■ Exercise:
Only the lines from the one containing "i else last)" through the last line of the data are to be written out, exactly and in full.

■ Material for the task:
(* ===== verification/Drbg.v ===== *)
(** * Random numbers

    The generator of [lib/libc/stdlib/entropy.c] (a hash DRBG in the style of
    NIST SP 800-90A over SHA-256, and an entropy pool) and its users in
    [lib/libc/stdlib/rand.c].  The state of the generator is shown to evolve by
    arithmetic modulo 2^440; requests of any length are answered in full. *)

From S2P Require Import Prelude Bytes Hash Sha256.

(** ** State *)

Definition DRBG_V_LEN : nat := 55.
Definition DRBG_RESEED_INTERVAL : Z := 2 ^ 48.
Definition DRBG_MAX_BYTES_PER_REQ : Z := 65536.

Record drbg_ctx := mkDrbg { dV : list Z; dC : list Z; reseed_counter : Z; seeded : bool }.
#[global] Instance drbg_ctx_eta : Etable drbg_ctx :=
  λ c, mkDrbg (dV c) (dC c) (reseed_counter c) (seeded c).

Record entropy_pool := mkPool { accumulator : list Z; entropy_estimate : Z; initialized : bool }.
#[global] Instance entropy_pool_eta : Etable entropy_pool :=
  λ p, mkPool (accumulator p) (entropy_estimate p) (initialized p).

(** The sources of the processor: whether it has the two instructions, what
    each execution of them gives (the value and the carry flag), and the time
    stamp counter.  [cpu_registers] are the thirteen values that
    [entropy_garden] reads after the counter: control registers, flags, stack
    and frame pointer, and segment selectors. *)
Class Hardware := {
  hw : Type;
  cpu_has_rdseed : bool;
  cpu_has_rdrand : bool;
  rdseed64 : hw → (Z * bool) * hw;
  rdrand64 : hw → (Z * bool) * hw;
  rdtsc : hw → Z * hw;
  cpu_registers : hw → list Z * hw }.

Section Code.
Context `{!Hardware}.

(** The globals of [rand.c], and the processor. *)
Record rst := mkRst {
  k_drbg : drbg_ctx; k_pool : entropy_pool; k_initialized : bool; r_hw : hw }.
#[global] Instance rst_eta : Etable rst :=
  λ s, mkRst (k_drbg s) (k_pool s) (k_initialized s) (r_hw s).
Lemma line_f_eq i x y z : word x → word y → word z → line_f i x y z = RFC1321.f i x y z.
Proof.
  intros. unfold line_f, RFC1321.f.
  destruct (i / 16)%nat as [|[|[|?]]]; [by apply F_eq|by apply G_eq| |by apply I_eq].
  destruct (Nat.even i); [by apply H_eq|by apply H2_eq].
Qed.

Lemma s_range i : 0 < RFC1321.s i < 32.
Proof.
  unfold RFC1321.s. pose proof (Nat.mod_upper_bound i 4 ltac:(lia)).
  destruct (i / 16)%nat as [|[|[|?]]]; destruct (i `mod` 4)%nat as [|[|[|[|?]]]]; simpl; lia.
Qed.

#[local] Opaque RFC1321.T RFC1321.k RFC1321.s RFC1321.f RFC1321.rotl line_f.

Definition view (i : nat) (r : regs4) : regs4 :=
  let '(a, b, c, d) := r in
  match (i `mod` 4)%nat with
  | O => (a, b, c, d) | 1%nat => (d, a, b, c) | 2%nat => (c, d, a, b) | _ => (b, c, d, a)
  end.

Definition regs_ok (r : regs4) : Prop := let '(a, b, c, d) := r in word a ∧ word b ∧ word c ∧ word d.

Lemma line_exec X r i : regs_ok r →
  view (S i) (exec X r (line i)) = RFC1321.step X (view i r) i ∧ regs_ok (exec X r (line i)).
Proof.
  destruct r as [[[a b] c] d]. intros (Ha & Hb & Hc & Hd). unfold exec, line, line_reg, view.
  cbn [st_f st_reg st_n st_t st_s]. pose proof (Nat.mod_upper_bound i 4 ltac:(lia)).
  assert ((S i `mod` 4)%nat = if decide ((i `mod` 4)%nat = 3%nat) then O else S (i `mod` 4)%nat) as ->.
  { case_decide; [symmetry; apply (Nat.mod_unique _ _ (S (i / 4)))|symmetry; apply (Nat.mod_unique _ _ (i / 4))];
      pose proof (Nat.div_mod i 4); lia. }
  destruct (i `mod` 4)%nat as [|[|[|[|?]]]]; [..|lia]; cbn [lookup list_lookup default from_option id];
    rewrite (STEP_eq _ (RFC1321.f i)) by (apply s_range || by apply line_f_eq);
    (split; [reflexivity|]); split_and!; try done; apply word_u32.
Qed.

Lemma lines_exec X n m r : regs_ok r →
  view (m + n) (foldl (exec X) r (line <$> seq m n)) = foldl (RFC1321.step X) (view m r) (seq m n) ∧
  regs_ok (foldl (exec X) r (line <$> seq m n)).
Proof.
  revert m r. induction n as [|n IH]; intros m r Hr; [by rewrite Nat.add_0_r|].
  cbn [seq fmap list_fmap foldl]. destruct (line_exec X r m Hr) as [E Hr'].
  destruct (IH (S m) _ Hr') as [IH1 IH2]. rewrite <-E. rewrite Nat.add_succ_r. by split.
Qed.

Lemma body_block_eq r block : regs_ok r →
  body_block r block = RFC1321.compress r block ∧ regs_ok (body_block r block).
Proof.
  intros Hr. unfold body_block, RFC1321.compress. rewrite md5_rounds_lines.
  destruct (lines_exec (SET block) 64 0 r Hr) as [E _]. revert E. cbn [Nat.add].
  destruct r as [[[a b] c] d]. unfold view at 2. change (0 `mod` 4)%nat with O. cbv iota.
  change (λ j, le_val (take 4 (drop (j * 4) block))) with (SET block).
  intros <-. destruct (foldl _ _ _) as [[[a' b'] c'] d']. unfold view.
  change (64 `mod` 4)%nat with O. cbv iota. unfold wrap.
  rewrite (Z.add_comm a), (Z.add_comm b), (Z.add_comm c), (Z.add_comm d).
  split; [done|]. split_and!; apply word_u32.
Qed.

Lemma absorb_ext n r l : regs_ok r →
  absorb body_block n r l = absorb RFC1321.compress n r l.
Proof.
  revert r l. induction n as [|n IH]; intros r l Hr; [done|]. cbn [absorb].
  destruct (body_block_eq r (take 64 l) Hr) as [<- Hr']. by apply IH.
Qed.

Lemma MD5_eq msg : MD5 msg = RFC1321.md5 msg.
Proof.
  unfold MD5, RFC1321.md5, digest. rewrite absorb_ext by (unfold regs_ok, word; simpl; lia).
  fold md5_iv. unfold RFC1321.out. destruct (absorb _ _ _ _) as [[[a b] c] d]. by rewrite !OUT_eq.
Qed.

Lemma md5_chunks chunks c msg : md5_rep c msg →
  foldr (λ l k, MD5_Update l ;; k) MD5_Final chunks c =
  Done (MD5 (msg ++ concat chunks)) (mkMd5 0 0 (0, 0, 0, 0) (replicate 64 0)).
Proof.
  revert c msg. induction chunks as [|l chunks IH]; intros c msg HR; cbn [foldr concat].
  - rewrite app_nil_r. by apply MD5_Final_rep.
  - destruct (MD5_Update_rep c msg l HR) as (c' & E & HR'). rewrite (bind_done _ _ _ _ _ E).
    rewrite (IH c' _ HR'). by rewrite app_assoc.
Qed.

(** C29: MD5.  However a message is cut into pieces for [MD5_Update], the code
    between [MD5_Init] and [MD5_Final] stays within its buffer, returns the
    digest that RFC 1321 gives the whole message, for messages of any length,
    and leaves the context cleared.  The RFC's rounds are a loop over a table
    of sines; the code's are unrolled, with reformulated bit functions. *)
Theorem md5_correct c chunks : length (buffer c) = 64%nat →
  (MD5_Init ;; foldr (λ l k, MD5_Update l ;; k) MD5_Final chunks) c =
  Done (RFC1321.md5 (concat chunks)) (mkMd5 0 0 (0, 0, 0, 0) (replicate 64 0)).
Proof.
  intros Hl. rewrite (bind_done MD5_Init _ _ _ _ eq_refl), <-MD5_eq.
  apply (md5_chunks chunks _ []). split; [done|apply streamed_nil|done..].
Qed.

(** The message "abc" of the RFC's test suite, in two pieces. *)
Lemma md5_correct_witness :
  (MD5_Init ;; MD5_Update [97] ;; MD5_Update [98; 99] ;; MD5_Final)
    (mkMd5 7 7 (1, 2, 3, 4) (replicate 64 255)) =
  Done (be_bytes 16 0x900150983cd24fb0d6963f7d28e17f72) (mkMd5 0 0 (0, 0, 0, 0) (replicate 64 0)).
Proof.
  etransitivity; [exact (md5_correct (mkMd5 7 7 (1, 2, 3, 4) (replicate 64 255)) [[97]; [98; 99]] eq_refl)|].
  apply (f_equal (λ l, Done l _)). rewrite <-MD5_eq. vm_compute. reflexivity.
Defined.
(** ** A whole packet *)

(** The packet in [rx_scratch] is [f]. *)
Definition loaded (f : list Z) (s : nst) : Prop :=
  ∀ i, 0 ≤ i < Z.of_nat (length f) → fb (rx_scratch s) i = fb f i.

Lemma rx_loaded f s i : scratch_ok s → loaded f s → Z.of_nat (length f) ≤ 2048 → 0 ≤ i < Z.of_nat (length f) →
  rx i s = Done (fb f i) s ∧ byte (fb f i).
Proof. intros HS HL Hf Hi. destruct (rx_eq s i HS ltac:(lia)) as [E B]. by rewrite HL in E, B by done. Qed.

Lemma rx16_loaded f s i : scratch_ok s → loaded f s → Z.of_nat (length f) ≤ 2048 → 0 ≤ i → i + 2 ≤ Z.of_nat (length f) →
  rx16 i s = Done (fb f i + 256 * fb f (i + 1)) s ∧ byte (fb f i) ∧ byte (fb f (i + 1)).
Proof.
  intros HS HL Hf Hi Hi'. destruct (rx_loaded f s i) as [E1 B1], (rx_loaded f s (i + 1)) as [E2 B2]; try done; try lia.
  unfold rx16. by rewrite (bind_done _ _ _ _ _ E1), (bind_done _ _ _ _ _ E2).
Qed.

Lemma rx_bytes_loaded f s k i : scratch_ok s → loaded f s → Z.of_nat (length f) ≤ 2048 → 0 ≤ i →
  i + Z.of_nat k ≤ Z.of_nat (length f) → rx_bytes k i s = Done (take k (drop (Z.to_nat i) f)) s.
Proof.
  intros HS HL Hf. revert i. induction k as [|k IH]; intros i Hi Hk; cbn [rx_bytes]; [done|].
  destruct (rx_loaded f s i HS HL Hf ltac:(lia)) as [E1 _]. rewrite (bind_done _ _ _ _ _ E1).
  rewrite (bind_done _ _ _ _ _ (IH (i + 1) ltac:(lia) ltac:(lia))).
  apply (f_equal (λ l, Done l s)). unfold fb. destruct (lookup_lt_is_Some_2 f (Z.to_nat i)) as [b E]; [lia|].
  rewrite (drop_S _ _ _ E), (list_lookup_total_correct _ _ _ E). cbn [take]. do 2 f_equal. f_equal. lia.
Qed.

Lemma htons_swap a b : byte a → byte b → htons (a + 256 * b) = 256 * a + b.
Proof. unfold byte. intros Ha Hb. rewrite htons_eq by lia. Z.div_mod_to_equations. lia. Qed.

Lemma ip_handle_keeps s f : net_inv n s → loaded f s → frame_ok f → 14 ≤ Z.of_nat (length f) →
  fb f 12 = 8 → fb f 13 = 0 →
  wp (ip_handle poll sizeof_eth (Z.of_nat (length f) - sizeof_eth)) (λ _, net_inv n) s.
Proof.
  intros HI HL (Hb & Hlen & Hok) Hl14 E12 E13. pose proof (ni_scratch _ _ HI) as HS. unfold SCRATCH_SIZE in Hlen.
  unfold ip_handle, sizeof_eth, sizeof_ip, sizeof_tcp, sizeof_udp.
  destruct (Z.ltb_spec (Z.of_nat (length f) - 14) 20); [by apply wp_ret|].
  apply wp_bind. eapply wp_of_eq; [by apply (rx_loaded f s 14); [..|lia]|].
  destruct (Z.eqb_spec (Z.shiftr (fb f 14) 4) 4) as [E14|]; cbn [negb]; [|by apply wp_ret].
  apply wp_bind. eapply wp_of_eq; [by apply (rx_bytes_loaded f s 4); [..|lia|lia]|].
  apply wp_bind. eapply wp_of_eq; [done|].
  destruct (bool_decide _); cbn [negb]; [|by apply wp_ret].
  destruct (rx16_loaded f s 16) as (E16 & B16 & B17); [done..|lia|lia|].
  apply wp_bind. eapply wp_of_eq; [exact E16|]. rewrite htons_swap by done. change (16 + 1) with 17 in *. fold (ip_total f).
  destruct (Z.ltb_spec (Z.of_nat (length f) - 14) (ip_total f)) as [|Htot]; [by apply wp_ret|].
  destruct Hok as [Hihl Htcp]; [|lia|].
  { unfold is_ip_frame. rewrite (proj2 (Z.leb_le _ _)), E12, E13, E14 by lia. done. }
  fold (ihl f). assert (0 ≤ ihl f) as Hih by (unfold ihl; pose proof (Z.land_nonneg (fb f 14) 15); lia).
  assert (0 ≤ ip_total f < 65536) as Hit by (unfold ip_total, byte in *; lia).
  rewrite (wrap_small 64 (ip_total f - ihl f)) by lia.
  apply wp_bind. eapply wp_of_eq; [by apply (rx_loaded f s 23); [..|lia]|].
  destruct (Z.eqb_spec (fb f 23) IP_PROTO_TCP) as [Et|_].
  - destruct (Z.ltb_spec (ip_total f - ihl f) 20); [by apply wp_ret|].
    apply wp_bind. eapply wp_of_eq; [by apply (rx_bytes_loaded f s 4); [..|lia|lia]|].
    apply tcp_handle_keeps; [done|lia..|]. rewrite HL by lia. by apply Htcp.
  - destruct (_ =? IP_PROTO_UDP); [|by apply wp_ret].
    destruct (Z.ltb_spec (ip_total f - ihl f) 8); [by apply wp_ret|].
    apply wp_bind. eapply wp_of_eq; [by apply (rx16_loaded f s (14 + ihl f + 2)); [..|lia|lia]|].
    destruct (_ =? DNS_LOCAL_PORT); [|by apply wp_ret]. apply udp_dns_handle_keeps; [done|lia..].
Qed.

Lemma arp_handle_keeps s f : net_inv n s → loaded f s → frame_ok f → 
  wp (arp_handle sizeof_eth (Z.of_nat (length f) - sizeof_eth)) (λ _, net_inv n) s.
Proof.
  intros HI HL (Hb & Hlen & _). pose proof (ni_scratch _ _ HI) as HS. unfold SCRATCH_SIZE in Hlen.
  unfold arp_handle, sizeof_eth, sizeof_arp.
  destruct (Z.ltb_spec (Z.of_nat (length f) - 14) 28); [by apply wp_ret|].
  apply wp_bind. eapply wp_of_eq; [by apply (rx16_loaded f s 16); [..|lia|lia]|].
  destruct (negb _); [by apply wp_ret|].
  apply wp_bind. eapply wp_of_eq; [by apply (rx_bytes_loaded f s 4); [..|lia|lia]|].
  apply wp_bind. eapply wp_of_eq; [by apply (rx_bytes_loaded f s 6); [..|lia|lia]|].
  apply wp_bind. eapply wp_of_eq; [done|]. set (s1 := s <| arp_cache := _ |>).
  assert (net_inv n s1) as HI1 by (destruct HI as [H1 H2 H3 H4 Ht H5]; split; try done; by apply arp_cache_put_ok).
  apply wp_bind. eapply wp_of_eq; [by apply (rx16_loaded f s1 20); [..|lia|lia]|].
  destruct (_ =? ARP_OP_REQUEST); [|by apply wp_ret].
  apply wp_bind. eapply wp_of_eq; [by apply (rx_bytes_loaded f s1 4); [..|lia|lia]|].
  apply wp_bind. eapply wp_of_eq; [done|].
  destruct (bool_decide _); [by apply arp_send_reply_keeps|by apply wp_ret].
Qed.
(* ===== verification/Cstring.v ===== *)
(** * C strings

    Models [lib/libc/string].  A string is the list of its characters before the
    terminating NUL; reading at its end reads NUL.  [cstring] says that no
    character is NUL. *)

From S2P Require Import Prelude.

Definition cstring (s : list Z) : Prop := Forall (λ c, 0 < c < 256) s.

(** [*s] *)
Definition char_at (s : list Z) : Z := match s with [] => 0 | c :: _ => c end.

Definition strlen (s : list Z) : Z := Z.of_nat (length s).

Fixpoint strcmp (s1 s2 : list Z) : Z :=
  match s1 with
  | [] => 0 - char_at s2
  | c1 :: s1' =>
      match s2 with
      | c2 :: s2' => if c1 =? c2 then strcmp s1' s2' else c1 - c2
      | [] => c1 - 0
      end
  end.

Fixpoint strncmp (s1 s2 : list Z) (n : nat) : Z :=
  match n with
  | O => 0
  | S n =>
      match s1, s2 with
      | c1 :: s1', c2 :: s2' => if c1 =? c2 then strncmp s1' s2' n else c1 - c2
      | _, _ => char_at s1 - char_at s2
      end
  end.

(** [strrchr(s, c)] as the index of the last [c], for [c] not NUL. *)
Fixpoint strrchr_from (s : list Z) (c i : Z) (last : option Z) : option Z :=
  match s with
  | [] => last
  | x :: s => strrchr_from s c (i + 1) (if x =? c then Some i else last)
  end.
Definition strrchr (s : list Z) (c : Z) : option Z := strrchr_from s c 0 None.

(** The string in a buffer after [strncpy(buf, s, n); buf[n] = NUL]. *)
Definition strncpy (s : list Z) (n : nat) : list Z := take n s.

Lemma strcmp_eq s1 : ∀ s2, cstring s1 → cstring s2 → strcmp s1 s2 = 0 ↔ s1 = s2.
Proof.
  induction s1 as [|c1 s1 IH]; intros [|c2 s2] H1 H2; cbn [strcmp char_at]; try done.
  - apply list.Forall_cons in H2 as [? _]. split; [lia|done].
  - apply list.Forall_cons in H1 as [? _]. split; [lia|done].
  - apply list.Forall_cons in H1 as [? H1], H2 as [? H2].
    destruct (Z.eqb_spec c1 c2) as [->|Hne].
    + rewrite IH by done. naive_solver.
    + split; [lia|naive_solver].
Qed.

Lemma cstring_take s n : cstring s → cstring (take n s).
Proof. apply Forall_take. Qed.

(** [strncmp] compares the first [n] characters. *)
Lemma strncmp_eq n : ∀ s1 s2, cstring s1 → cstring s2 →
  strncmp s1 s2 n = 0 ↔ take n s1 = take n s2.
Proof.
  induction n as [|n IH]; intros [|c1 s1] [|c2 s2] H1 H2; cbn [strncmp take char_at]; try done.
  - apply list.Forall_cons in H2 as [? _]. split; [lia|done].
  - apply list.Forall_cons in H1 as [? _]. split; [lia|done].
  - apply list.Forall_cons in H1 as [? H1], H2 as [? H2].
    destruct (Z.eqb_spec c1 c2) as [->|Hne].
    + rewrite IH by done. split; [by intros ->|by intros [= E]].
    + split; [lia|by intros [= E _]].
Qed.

■ Result:
  | x :: s => strrchr_from s c (i + 1) (if x =? c then Some i else last)
  end.
Definition strrchr (s : list Z) (c : Z) : option Z := strrchr_from s c 0 None.

(** The string in a buffer after [strncpy(buf, s, n); buf[n] = NUL]. *)
Definition strncpy (s : list Z) (n : nat) : list Z := take n s.

Lemma strcmp_eq s1 : ∀ s2, cstring s1 → cstring s2 → strcmp s1 s2 = 0 ↔ s1 = s2.
Proof.
  induction s1 as [|c1 s1 IH]; intros [|c2 s2] H1 H2; cbn [strcmp char_at]; try done.
  - apply list.Forall_cons in H2 as [? _]. split; [lia|done].
  - apply list.Forall_cons in H1 as [? _]. split; [lia|done].
  - apply list.Forall_cons in H1 as [? H1], H2 as [? H2].
    destruct (Z.eqb_spec c1 c2) as [->|Hne].
    + rewrite IH by done. naive_solver.
    + split; [lia|naive_solver].
Qed.

Lemma cstring_take s n : cstring s → cstring (take n s).
Proof. apply Forall_take. Qed.

(** [strncmp] compares the first [n] characters. *)
Lemma strncmp_eq n : ∀ s1 s2, cstring s1 → cstring s2 →
  strncmp s1 s2 n = 0 ↔ take n s1 = take n s2.
Proof.
  induction n as [|n IH]; intros [|c1 s1] [|c2 s2] H1 H2; cbn [strncmp take char_at]; try done.
  - apply list.Forall_cons in H2 as [? _]. split; [lia|done].
  - apply list.Forall_cons in H1 as [? _]. split; [lia|done].
  - apply list.Forall_cons in H1 as [? H1], H2 as [? H2].
    destruct (Z.eqb_spec c1 c2) as [->|Hne].
    + rewrite IH by done. split; [by intros ->|by intros [= E]].
    + split; [lia|by intros [= E _]].
Qed.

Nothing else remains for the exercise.